I am having two lists as follows:
list_1
['A-1','A-1','A-1','A-2','A-2','A-3']
list_2
['iPad','iPod','iPhone','Windows','X-box','Kindle']
I would like to split the list_2 based on the index values in list_1. For instance,
list_a1
['iPad','iPod','iPhone']
list_a2
['Windows','X-box']
list_a3
['Kindle']
I know index method, but it needs the value to be matched to be passed along with. In this case, I would like to dynamically find the indexes of the values in list_1 with the same value. Is this possible? Any tips/hints would be deeply appreciated.
Thanks.

There are a few ways to do this.
I'd do it by using zip and groupby.
First:
>>> list(zip(list_1, list_2))
[('A-1', 'iPad'),
('A-1', 'iPod'),
('A-1', 'iPhone'),
('A-2', 'Windows'),
('A-2', 'X-box'),
('A-3', 'Kindle')]
Now:
>>> import itertools, operator
>>> [(key, list(group)) for key, group in
... itertools.groupby(zip(list_1, list_2), operator.itemgetter(0))]
[('A-1', [('A-1', 'iPad'), ('A-1', 'iPod'), ('A-1', 'iPhone')]),
('A-2', [('A-2', 'Windows'), ('A-2', 'X-box')]),
('A-3', [('A-3', 'Kindle')])]
So, you just want each group, ignoring the key, and you only want the second element of each element in the group. You can get the second element of each group with another comprehension, or just by unzipping:
>>> [list(zip(*group))[1] for key, group in
... itertools.groupby(zip(list_1, list_2), operator.itemgetter(0))]
[('iPad', 'iPod', 'iPhone'), ('Windows', 'X-box'), ('Kindle',)]
I would personally find this more readable as a sequence of separate iterator transformations than as one long expression. Taken to the extreme:
>>> ziplists = zip(list_1, list_2)
>>> pairs = itertools.groupby(ziplists, operator.itemgetter(0))
>>> groups = (group for key, group in pairs)
>>> values = (zip(*group)[1] for group in groups)
>>> [list(value) for value in values]
… but a happy medium of maybe 2 or 3 lines is usually better than either extreme.

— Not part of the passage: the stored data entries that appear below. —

(** C16. Log matching.  In every run of a group with working disks and without
    compaction (message losses, reorderings, elections, crashes and restarts
    included, a torn append too), whenever two nodes hold an entry of the same
    term at the same index, their logs agree up to it, and so do their files;
    and what an AppendEntries in flight carries agrees the same way with every
    node's log. *)
Theorem log_matching strict C c0 c :
  init C c0 -> (forall i n, nodes c0 !! i = Some n -> SnapshotThreshold (cfg n) <= 0) -> rtc (clean_step strict C) c0 c ->
  (forall i n, nodes c !! i = Some n ->
     exists lf, logFile n = Some lf /\ raftlogfile.at_path lf = raftlogfile.contents (log n) /\ baseIndex (log n) = 0)
  /\ (forall i j ni nj k a b, nodes c !! i = Some ni -> nodes c !! j = Some nj ->
        entries (log ni) !! k = Some a -> entries (log nj) !! k = Some b -> e_term a = e_term b ->
        take (Datatypes.S k) (entries (log ni)) = take (Datatypes.S k) (entries (log nj)))
  /\ (forall to m prev pt es lc i n k a b, (to, m) ∈ net c -> body m = MsgAppendEntries prev pt es lc ->
        nodes c !! i = Some n -> es !! k = Some a -> entries (log n) !! (Z.to_nat prev + k)%nat = Some b ->
        e_term a = e_term b -> take (Datatypes.S k) es = take (Datatypes.S k) (drop (Z.to_nat prev) (entries (log n)))).
Proof.
  intros Hi Hoff Hs. destruct (reachable_matching strict C c0 c Hi Hoff Hs) as (g & G & [_ _ _ Hn [Hb _ _] Hnet]).
  split_and!.
  - intros i n Hni. destruct (Hn i n Hni) as [_ _ H3 (lf & [_ Hlf Hm]) _ _]. exists lf. split; [done|]. split; [|done].
    unfold raftlogfile.at_path. by rewrite (raftlogfile.mir_path _ _ Hm), (raftlogfile.mir_f _ _ Hm).
  - intros i j ni nj k a b Hni Hnj Ha Hb' HT.
    apply (sound_matching G _ _ k a b); try done; [apply (Hn i ni Hni)|apply (Hn j nj Hnj)].
  - intros to m prev pt es lc i n k a b Hin Hbody Hni Ha Hb' HT. rewrite Forall_forall in Hnet.
    specialize (Hnet _ Hin). unfold msg_ok in Hnet. cbn [snd] in Hnet. rewrite Hbody in Hnet.
    destruct Hnet as (P & HP & _ & _ & r & Er).
    assert (P !! (Z.to_nat prev + k)%nat = Some a) as Ha'.
    { rewrite <- lookup_drop, Er. by apply lookup_app_l_Some. }
    pose proof (sound_matching G P _ _ a b (Hb _ _ HP) (tr_sound _ _ (Hn i n Hni)) Ha' Hb' HT) as E.
    apply (f_equal (drop (Z.to_nat prev))) in E. rewrite !skipn_firstn_comm in E.
    replace (Datatypes.S (Z.to_nat prev + k) - Z.to_nat prev)%nat with (Datatypes.S k) in E by lia.
    rewrite Er, take_app_le in E; [done|]. apply lookup_lt_Some in Ha. lia.
Qed.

Usually I'm the one rushing to a groupby solution ;^) but here I'll go the other way and manually insert into an OrderedDict:
list_1 = ['A-1','A-1','A-1','A-2','A-2','A-3']
list_2 = ['iPad','iPod','iPhone','Windows','X-box','Kindle']
from collections import OrderedDict
d = OrderedDict()
for code, product in zip(list_1, list_2):
d.setdefault(code, []).append(product)
produces a d looking like
>>> d
OrderedDict([('A-1', ['iPad', 'iPod', 'iPhone']),
('A-2', ['Windows', 'X-box']), ('A-3', ['Kindle'])])
with easy access:
>>> d["A-2"]
['Windows', 'X-box']
and we can get the list-of-lists in list_1 order using .values():
>>> d.values()
[['iPad', 'iPod', 'iPhone'], ['Windows', 'X-box'], ['Kindle']]
If you've noticed that no one is telling you how to make a bunch of independent lists with names like list_a1 and so on-- that's because that's a bad idea. You want to keep the data together in something which you can (at a minimum) iterate over easily, and both dictionaries and list of lists qualify.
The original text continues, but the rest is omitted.